Lou returned to university to gain her nursing degree during COVID. She found that universities are not preparing graduates for the reality of working in our health care system. 

“Most nurses and midwives join the profession because we want to make a difference and while we understand that we are in a caring profession, we deserve to be cared for too.”

Psychological preparation – add it to the syllabus

Universities need to consider how they prepare graduates for joining the workforce, according to Lou. “Should we look at what we are delivering so that we prepare our nurses psychologically for the challenges they will face? I think graduates are coming out of university with very little support and this is having an impact on our mental health. I nearly gave nursing away because of this.”

Talk to someone who has been there

Having access to a national nurse and midwife led counselling service would help manage the stress   over of working in an overburdened health system, Lou says. “It really is important to talk to someone who has a lived experience and understanding of what you are going through. You can debrief with a partner or family member but it’s tricky if they can’t relate to your situation.”

Support your peers, share your story

Lou says peer support can also help nurses and midwives manage the ups and downs of work and life. “I have always been committed to supporting my colleagues. I have shared my own story openly so that people know it’s ok to talk about the struggles they face. We need to let people know how we are really feeling and hopefully they will respond with compassion.”

Respond with and expect compassion

Long waiting lists for treatment such as elective surgery procedures in hospitals increases the pressure on the health care workforce, Lous says. “I have seen people getting really stressed because they are waiting so long for attention or because their elective surgery keeps getting cancelled,” she says.

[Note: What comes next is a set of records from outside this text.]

(* ===== verification/SessionCommandsProps.v ===== *)
(** * The session commands and the capacity of the workers

    Under any failure of the repositories the books of every worker are a ledger of
    sessions that were placed on it; without failures they are the ledger of the
    sessions that hold capacity. *)
From S2P Require Import Prelude Programs PyData Enums Lifecycle AuditTrail Aggregate WorkerValues.
From S2P Require Import LabletDefinition LabRecord Worker WorkerSpec LabletSessionEvents LabletSession LabletSessionProps.
From S2P Require Import SessionCommands PipelineProgress SessionBooks.
Import SessionStatus.

(** ** Requests

    [st b S W D] is a world with these documents; with [b], no request fails. *)
Definition st (b : bool) (S : sessions_by_id) (W : gmap string CMLWorkerState) (D : definitions_by_id) (w : world)
    : Prop := (b = true -> faults w = []) /\ sessions w = S /\ workers w = W /\ definitions w = D.

(** The fate of a request, when what is stored is known. *)
Lemma request_cases {A} b S W D (m : prog world A) (Q : A -> world -> Prop) X :
  (forall w, st b S W D w -> match m w with (Ok a, w') => Q a w' /\ (b = false -> X w') | (Err _, w') => X w' end) ->
  (b = false -> forall w, st b S W D w -> X w) ->
  triple (st b S W D) (request m) Q X.
Proof.
  intros Hm HX w r w' Hw He. unfold request in He. pose proof Hw as (Hb & HS & HW & HD).
  assert (b = false -> forall l, st b S W D (w <| faults := l |>)) as Hl by (intros -> l; by split).
  assert (forall v, st b S W D v -> m v = (r, w') -> match r with Ok a => Q a w' | Err _ => X w' end) as Hrun.
  { intros v Hv Hr. specialize (Hm v Hv). rewrite Hr in Hm. destruct r; [by destruct Hm|done]. }
  destruct (faults w) as [|[|e|e] l] eqn:Hfs; [by apply (Hrun w)| | |];
    (destruct b; [by specialize (Hb eq_refl)|]).
  - apply (Hrun _ (Hl eq_refl l) He).
  - injection He as <- <-. by apply HX; [|apply Hl].
  - injection He as <- <-. specialize (Hm _ (Hl eq_refl l)). destruct (m _) as [[a|e'] w1]; [|done]. by apply Hm.
Qed.

Lemma triple_read {A} b S W D (f : world -> A) :
  triple (st b S W D) (request (fun w => (Ok (f w), w)))
    (fun r w => (exists v, st b S W D v /\ r = f v) /\ st b S W D w) (fun w => b = false /\ st b S W D w).
Proof. apply request_cases; [|done]. intros w Hw. cbn. eauto 8. Qed.

Lemma triple_write b S W D S' W' (g : world -> world) :
  (forall w, st b S W D w -> st b S' W' D (g w)) ->
  triple (st b S W D) (request (fun w => (Ok (), g w))) (fun _ => st b S' W' D)
    (fun w => b = false /\ (st b S W D w \/ st b S' W' D w)).
Proof. intros Hg. apply request_cases; cbn; auto 6. Qed.

Section Requests.
Context (b : bool) (S : sessions_by_id) (W : gmap string CMLWorkerState) (D : definitions_by_id).

Lemma triple_get_session i :
  triple (st b S W D) (get_session i) (fun r w => r = S !! i /\ st b S W D w) (fun w => b = false /\ st b S W D w).
Proof. eapply triple_post; [apply triple_read| |done]. by intros r w [(v & (_ & <- & _) & ->) Hw]. Qed.

Lemma triple_get_worker i :
  triple (st b S W D) (get_worker i) (fun r w => r = W !! i /\ st b S W D w) (fun w => b = false /\ st b S W D w).
Proof. eapply triple_post; [apply triple_read| |done]. by intros r w [(v & (_ & _ & <- & _) & ->) Hw]. Qed.

Lemma triple_get_definition i :
  triple (st b S W D) (get_definition i) (fun r w => r = D !! i /\ st b S W D w) (fun w => b = false /\ st b S W D w).
Proof. eapply triple_post; [apply triple_read| |done]. by intros r w [(v & (_ & _ & _ & <-) & ->) Hw]. Qed.

(** What is read of the labs is not followed. *)
Lemma triple_get_lab i :
  triple (st b S W D) (get_lab i) (fun _ => st b S W D) (fun w => b = false /\ st b S W D w).
Proof. eapply triple_post; [apply triple_read| |done]. by intros r w [_ Hw]. Qed.

Lemma triple_put_session s :
  triple (st b S W D) (put_session s) (fun _ => st b (<[LabletSession.id s := s]> S) W D)
    (fun w => b = false /\ (st b S W D w \/ st b (<[LabletSession.id s := s]> S) W D w)).
Proof. apply triple_write. intros w (? & <- & ? & ?). by split. Qed.

Lemma triple_put_worker s :
  triple (st b S W D) (put_worker s) (fun _ => st b S (<[Worker.id s := s]> W) D)
    (fun w => b = false /\ (st b S W D w \/ st b S (<[Worker.id s := s]> W) D w)).
Proof. apply triple_write. intros w (? & ? & <- & ?). by split. Qed.

Lemma triple_put_lab s :
  triple (st b S W D) (put_lab s) (fun _ => st b S W D) (fun w => b = false /\ st b S W D w).
Proof.
  eapply triple_post; [apply (triple_write b S W D S W)|done|by intros w [? []]]. intros w (? & ? & ? & ?). by split.
Qed.
End Requests.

“When I am confronted by a patient who is feeling frustrated at the system, I empathise with them, show compassion and provide emotional support to the individual and their families. These situations add to the pressures nurses are under.”

You are not alone

I think we should support our colleagues and be kind and compassionate. We need to consider where each person is in their professional journey and what they need to make it work. I would have benefitted from this during my graduate year. I worked in one setting that was very new to me and I felt that I was out of my depth. During that time, I only had three supernumerary shifts and no other mentoring or support. It was a lot to deal with and I lost my confidence for a while. Now that I have found my voice, I want to let other people know that we all go through hard times. You are not alone. Having open and transparent conversations is important.